Negli anni Sessanta, negli Stati Uniti, un fenomeno artistico di grande risonanza fu quello rappresentato dai bambini dai grandi occhi che allora si credevano dipinti da Walter Keane, un americano che diceva di essersi formato come pittore a Berlino, negli anni dell'immediato dopoguerra. In effetti, Keane, nel 1946 si trovava in Germania per imparare a dipingere. A suo dire, l'ispirazione gli venne vedendo dei bambini affamati rovistare tra i rifiuti per sgraffignare qualche avanzo: lo colpirono gli occhi sgranati di fame e disperazione. Si trattò, in realtà, di un grande bluff e quei bambini dall'aria neanche troppo vagamente aliena, con gli occhioni debordanti e sproporzionati rispetto al resto del corpo, che la buona borghesia americana comprava per appendere in salotto, venivano dipinti con grande spirito d'abnegazione dalla moglie di Walter, Margaret Keane, che per sedici ore al giorno si dedicava alla loro realizzazione, per nutrire l'avidità e l'ambizione del maritino.

I due coniugi si conobbero a San Francisco nel 1955: lei restò affascinata dalla personalità carismatica di Walter e i due furono inizialmente felici. A minare l'idillio l'ego di lui, che non ebbe alcuno scrupolo a spacciare le opere della moglie per sue, costruendosi una carriera sì fittizia, ma anche redditizia, perché agli inizi degli anni Sessanta davvero tutti, in America, sembravano voler comprare i bambini dagli occhi grandi firmati Keane, sia sotto forma di originale, sia sotto forma di riproduzione su cartolina, la versione a buon mercato per i ceti meno benestanti.

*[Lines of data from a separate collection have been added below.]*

(** * TBTK: spectral-property extraction, susceptibility cache, FLEX loop and
    state tree, as a shallow embedding of the C++ sources.

    Conventions of the embedding.
    - [int] values are integers in [Z]; the [int] products and sums of sizes
      and offsets are written with their 32-bit two's-complement
      wrap-around ([wrap]); loop counters and the depth budget of the state
      tree stay within range and are plain integers.
    - [double] values are real numbers in [R] (exact arithmetic); an extent
      may in addition be [+infinity].
    - [std::vector<T>] is [list T]; the bounds-checked [at] is [vec_at] and
      [vec_set]; raw arrays obtained from [new T[n]] are lists whose
      out-of-bounds accesses are failures.
    - A function that can terminate the process, throw or touch memory it
      does not own returns a [Result]. *)

From Stdlib Require Import ZArith List String Reals Lra Lia.
From stdpp Require Import base tactics option list gmap.

(** ** Outcomes of fallible code *)

(** The ways a call can end other than by returning.
    - [Exit1 printed]: [cout << printed; exit(1);].
    - [TBTKExit function message] and [TBTKAssertFailed function message]:
      Modelled from the spec: the macros [TBTKExit] and [TBTKAssert] come
      from TBTKMacros.h, which is not among the sources at hand. They are
      taken to report [function] and [message] and to terminate the
      process, [TBTKAssert] after having evaluated its expression to false.
    - [OutOfRange]: [std::out_of_range] thrown by [vector::at].
    - [OutOfBounds]: an access outside an array obtained from [new T[n]].
    - [BadArrayNewLength]: [new T[n]] with a negative [n].
    - [FuelExhausted]: the recursion budget of a function of this
      development was used up; the program has no such outcome. *)
Inductive Failure : Type :=
| Exit1 (printed : string)
| TBTKExit (function message : string)
| TBTKAssertFailed (function message : string)
| OutOfRange
| OutOfBounds
| BadArrayNewLength
| FuelExhausted.

Inductive Result (A : Type) : Type :=
| Ok (a : A)
| Fail (f : Failure).

Arguments Ok {A} a.
Arguments Fail {A} f.

Definition bind {A B : Type} (m : Result A) (k : A -> Result B) : Result B :=
  match m with
  | Ok a => k a
  | Fail f => Fail f
  end.

Notation "'do' x <- m ; k" := (bind m (fun x => k))
  (at level 10, x name, m at level 100, k at level 200).
Notation "'do' ' p <- m ; k" := (bind m (fun x => let 'p := x in k))
  (at level 10, p pattern, m at level 100, k at level 200).

(** [v.at(n)]: throws [std::out_of_range] outside the vector. *)
Definition vec_at {A : Type} (v : list A) (n : nat) : Result A :=
  match v !! n with
  | Some x => Ok x
  | None => Fail OutOfRange
  end.

(** [v.at(n) = x]. *)
Definition vec_set {A : Type} (v : list A) (n : nat) (x : A) : Result (list A) :=
  match v !! n with
  | Some _ => Ok (<[n := x]> v)
  | None => Fail OutOfRange
  end.

(** [p[n]] on a raw array of [length p] elements. *)
Definition array_get {A : Type} (p : list A) (n : Z) : Result A :=
  if (n <? 0)%Z then Fail OutOfBounds
  else match p !! Z.to_nat n with
       | Some x => Ok x
       | None => Fail OutOfBounds
       end.

Definition array_set {A : Type} (p : list A) (n : Z) (x : A) : Result (list A) :=
  if (n <? 0)%Z then Fail OutOfBounds
  else match p !! Z.to_nat n with
       | Some _ => Ok (<[Z.to_nat n := x]> p)
       | None => Fail OutOfBounds
       end.

(** [for(n = start; n < start + count; n++) s = body(n, s)]. *)
Fixpoint forRange {S : Type} (start count : nat)
    (body : nat -> S -> Result S) (s : S) : Result S :=
  match count with
  | O => Ok s
  | Datatypes.S count' =>
      do s' <- body start s;
      forRange (Datatypes.S start) count' body s'
  end.

(** [std::complex<double>]. *)
Definition C : Type := (R * R)%type.
Definition real (z : C) : R := fst z.
Definition imag (z : C) : R := snd z.
Definition Cminus (a b : C) : C := ((real a - real b)%R, (imag a - imag b)%R).
Definition Cabs (z : C) : R := sqrt (real z * real z + imag z * imag z).
Definition C0 : C := (0%R, 0%R).

(** 32-bit [int]. *)
Definition INT_MAX : Z := 2 ^ 31 - 1.
Definition wrap (z : Z) : Z := ((z + 2 ^ 31) mod 2 ^ 32 - 2 ^ 31)%Z.
Definition int_mul (a b : Z) : Z := wrap (a * b).
Definition int_add (a b : Z) : Z := wrap (a + b).

(** An [Index] is its vector of subindices. *)
Abbreviation Index := (list Z).

(** ** Basic facts about the outcome monad, loops and [int] *)

Lemma bind_Ok {A B : Type} (a : A) (k : A -> Result B) : bind (Ok a) k = k a.
Proof. reflexivity. Qed.

Lemma bind_Fail {A B : Type} (f : Failure) (k : A -> Result B) :
  bind (Fail f) k = Fail f.
Proof. reflexivity. Qed.

Lemma vec_at_Some {A : Type} (v : list A) (n : nat) (x : A) :
  v !! n = Some x -> vec_at v n = Ok x.
Proof. intros H. unfold vec_at. now rewrite H. Qed.

Lemma vec_set_Some {A : Type} (v : list A) (n : nat) (x y : A) :
  v !! n = Some y -> vec_set v n x = Ok (<[n := x]> v).
Proof. intros H. unfold vec_set. now rewrite H. Qed.

Lemma forRange_S {S : Type} (start count : nat)
    (body : nat -> S -> Result S) (s : S) :
  forRange start (Datatypes.S count) body s =
  bind (body start s) (forRange (Datatypes.S start) count body).
Proof. reflexivity. Qed.

Lemma forRange_ext {S : Type} (body body' : nat -> S -> Result S) :
  forall (count start : nat) (s : S),
    (forall n s, (start <= n < start + count)%nat -> body n s = body' n s) ->
    forRange start count body s = forRange start count body' s.
Proof.
  induction count as [|count IH]; intros start s Hext; simpl; [reflexivity|].
  rewrite Hext by lia.
  destruct (body' start s) as [s'|f]; simpl; [|reflexivity].
  apply IH. intros n s0 Hn. apply Hext. lia.
Qed.

Lemma wrap_range (z : Z) : (- 2 ^ 31 <= wrap z <= INT_MAX)%Z.
Proof.
  unfold wrap, INT_MAX.
  pose proof (Z.mod_pos_bound (z + 2 ^ 31) (2 ^ 32) ltac:(lia)). lia.
Qed.

Lemma wrap_id (z : Z) : (- 2 ^ 31 <= z <= INT_MAX)%Z -> wrap z = z.
Proof.
  unfold wrap, INT_MAX. intros H.
  rewrite Z.mod_small by lia. lia.
Qed.

Lemma wrap_cong (z : Z) : (wrap z mod 2 ^ 32 = z mod 2 ^ 32)%Z.
Proof.
  unfold wrap.
  replace ((z + 2 ^ 31) mod 2 ^ 32 - 2 ^ 31)%Z
    with ((z + 2 ^ 31) mod 2 ^ 32 + (- 2 ^ 31))%Z by lia.
  rewrite Zplus_mod_idemp_l. f_equal. lia.
Qed.

Lemma wrap_eq_of_cong (a b : Z) :
  (a mod 2 ^ 32 = b mod 2 ^ 32)%Z -> wrap a = wrap b.
Proof.
  intros H. unfold wrap.
  rewrite <- (Zplus_mod_idemp_l a), H, Zplus_mod_idemp_l. reflexivity.
Qed.

Lemma int_mul_wrap_l (a b : Z) : int_mul (wrap a) b = int_mul a b.
Proof.
  unfold int_mul. apply wrap_eq_of_cong.
  rewrite <- Zmult_mod_idemp_l, wrap_cong, Zmult_mod_idemp_l. reflexivity.
Qed.

(** ** PropertyExtractorChebyshev *)

Module Chebyshev.

Local Open Scope Z_scope.

Section Extractor.

(** The sentinel subindex values come from a header that is not part of the
    sources at hand; they are parameters of the development. *)
Variables IDX_ALL IDX_SUM_ALL IDX_SPIN : Z.

(** The ChebyshevSolver is an external collaborator: its state is abstract,
    and the Green's function it delivers for a pair of indices is a
    function of the energy point. *)
Variable ChebyshevSolver : Type.
Variable generateLookupTable : Z -> Z -> ChebyshevSolver -> ChebyshevSolver.
Variable loadLookupTableGPU : ChebyshevSolver -> ChebyshevSolver.
Variable solverGreensFunction : ChebyshevSolver -> Index -> Index -> nat -> C.

Record PropertyExtractorChebyshev : Type := {
  cSolver : ChebyshevSolver;
  numCoefficients : Z;
  energyResolution : Z;
  useGPUToCalculateCoefficients : bool;
  useGPUToGenerateGreensFunctions : bool;
  useLookupTable : bool
}.

Definition constructorError : string :=
  "Error in PropertyExtractorChebyshev: useLookupTable cannot be false if useGPUToGenerateGreensFunction is true.
".
(** X23: the direction of the comment listing.  Without sortDirection the
    listing sorts descending.  With a sortDirection that equals 'asc' up
    to the case of its letters it sorts ascending and returns what the
    query with 'asc' returns.  With any other sortDirection made of ASCII
    characters it sorts descending and returns what the query without
    sortDirection returns. *)
Theorem comments_listing_direction
    (db : Db) (postId : string) (q : Query) (viewer : option string) :
  match q_sortDirection q with
  | None =>
      CommentRepository.sql_direction (CommentRepository.sortDirection q) = Sql.DESC
  | Some d =>
      (same_ignoring_case d "asc" ->
       CommentRepository.sql_direction (CommentRepository.sortDirection q) = Sql.ASC
       /\ CommentRepository.getCommentsForPost db postId q viewer
          = CommentRepository.getCommentsForPost db postId
              (with_sortDirection q (Some "asc"%string)) viewer)
      /\ (Js.is_ascii d -> ~ same_ignoring_case d "asc" ->
          CommentRepository.sql_direction (CommentRepository.sortDirection q) = Sql.DESC
          /\ CommentRepository.getCommentsForPost db postId q viewer
             = CommentRepository.getCommentsForPost db postId (with_sortDirection q None) viewer)
  end.
Proof.
  destruct (q_sortDirection q) as [d|] eqn:Hd.
  - split.
    + intros Hasc.
      assert (E : CommentRepository.sortDirection q = "ASC"%string).
      { unfold CommentRepository.sortDirection. rewrite Hd.
        apply toUpperCase_ASC in Hasc. rewrite Hasc. reflexivity. }
      split; [rewrite E; reflexivity|].
      symmetry. apply getCommentsForPost_direction. rewrite E. reflexivity.
    + intros _ Hnot.
      assert (E : CommentRepository.sortDirection q = "DESC"%string).
      { unfold CommentRepository.sortDirection. rewrite Hd.
        destruct (String.eqb_spec (Js.toUpperCase d) "ASC") as [H | H]; [|reflexivity].
        apply toUpperCase_ASC in H. contradiction. }
      split; [rewrite E; reflexivity|].
      symmetry. apply getCommentsForPost_direction. rewrite E. reflexivity.
  - unfold CommentRepository.sortDirection. rewrite Hd. reflexivity.
Qed.

Lemma comments_listing_direction_witness :
  let q := mkQuery None None None (Some "AsC"%string) in
  CommentRepository.sql_direction (CommentRepository.sortDirection q) = Sql.ASC
  /\ CommentRepository.sql_direction
       (CommentRepository.sortDirection (mkQuery None None None (Some "up"%string)))
     = Sql.DESC.
Proof.
  intros q. split.
  - apply (proj1 (comments_listing_direction Sample.spread "P1" q None)). reflexivity.
  - apply (proj2 (comments_listing_direction Sample.spread "P1"
                    (mkQuery None None None (Some "up"%string)) None)).
    + reflexivity.
    + discriminate.
Defined.


Lemma polling_loop_never_forks_nor_crashes_witness :
  let p' := run example_environment polling_process
              [(cb_getMessage 7, example_delivery); (cb_getMessage 7, failed_delivery);
               (cb_getMessage 7, example_delivery)] in
  (pending p' = [cb_getMessage 7] \/ pending p' = []) /\ crashed p' = false /\
  outQueueHandle p' = outQueueHandle polling_process.
Proof.
  apply polling_loop_never_forks_nor_crashes.
  - exact example_builtins_terminate.
  - left. reflexivity.
  - reflexivity.
Defined.

Lemma startup_reaches_polling_witness :
  outQueueHandle
    (run example_environment (start example_environment)
       [(cb_Connx, opened 3); (cb_OpenInput 3, opened 7); (cb_OpenOutput 3 7, opened 9)])
  = Some 9.
Proof.
  rewrite (startup_reaches_polling example_environment (opened 3) (opened 7) (opened 9)
             3 7 9 eq_refl eq_refl eq_refl eq_refl).
  reflexivity.
Defined.

Lemma record_with_own_hasOwnProperty_is_dropped_witness :
  processMessage
    (environment_reading
       (Returns (JObject [("hasOwnProperty"%string, JBool true);
                          ("id"%string, JNumber (Number_of_BigInt 1));
                          ("value"%string, JString "97")])))
    example_delivery [x7b; x7d; x0a] (Some 9) =
  (Returns tt, Some 9,
   [console_log "Processing a message..."; console_error "Error parsing JSON:"]).
Proof.
  apply (record_with_own_hasOwnProperty_is_dropped
           (environment_reading
              (Returns (JObject [("hasOwnProperty"%string, JBool true);
                                 ("id"%string, JNumber (Number_of_BigInt 1));
                                 ("value"%string, JString "97")])))
           example_delivery [x7b; x7d; x0a] (Some 9)
           [("hasOwnProperty"%string, JBool true);
            ("id"%string, JNumber (Number_of_BigInt 1));
            ("value"%string, JString "97")]);
    reflexivity.
Defined.

Lemma record_with_unprintable_id_is_dropped_witness :
  processMessage
    (environment_reading
       (Returns (record_of (JObject [("toString"%string, JNull)]) (JString "97"))))
    example_delivery [x7b; x7d; x0a] (Some 9) =
  (Returns tt, Some 9,
   [console_log "Processing a message..."; console_error "Error parsing JSON:"]).
Proof.
  apply (record_with_unprintable_id_is_dropped
           (environment_reading
              (Returns (record_of (JObject [("toString"%string, JNull)]) (JString "97"))))
           example_delivery [x7b; x7d; x0a] (Some 9)
           [("id"%string, JObject [("toString"%string, JNull)]);
            ("value"%string, JString "97")]
           (JObject [("toString"%string, JNull)]) (JString "97") 97%Z true);
    vm_compute; reflexivity.
Defined.

Lemma msgBuffer_of_a_message_that_fits_witness :
  msgBuffer example_delivery = getData example_delivery.
Proof.
  apply msgBuffer_of_a_message_that_fits; [cbn; lia|reflexivity].
Defined.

Margaret Keane, che tutt'oggi è ancora viva, decise di sopportare per un decennio, pensando di fare il bene della figlia che nel frattempo era nata da quell'unione.

Poi però, cominciò a rivelare progressivamente sempre più dettagli, fino alla definitiva ribellione alle bugie alle quali il marito la costringeva. Quella che iniziò come una storia d'amore tra artisti (un aspirante tale e una effettivamente tale) finì, dunque, con un divorzio e lunghi strascichi di recriminazioni e rancori.

E così il nuovo film di Tim Burton, benedetto dalla stessa Margaret Keane che lo ha definito "molto accurato", da ieri nelle sale italiane, si presenta al pubblico meno 'burtoniano' del solito (sacrificati i tratti gotici e gli squarci visionari) e più tradizionale nelle forme e nei linguaggi narrativi: il regista si mette da parte per raccontare una storia di sopraffazione domestica e sfruttamento, indagando nelle pieghe più nascoste e oscure di un matrimonio, e trovandoci parecchia sporcizia.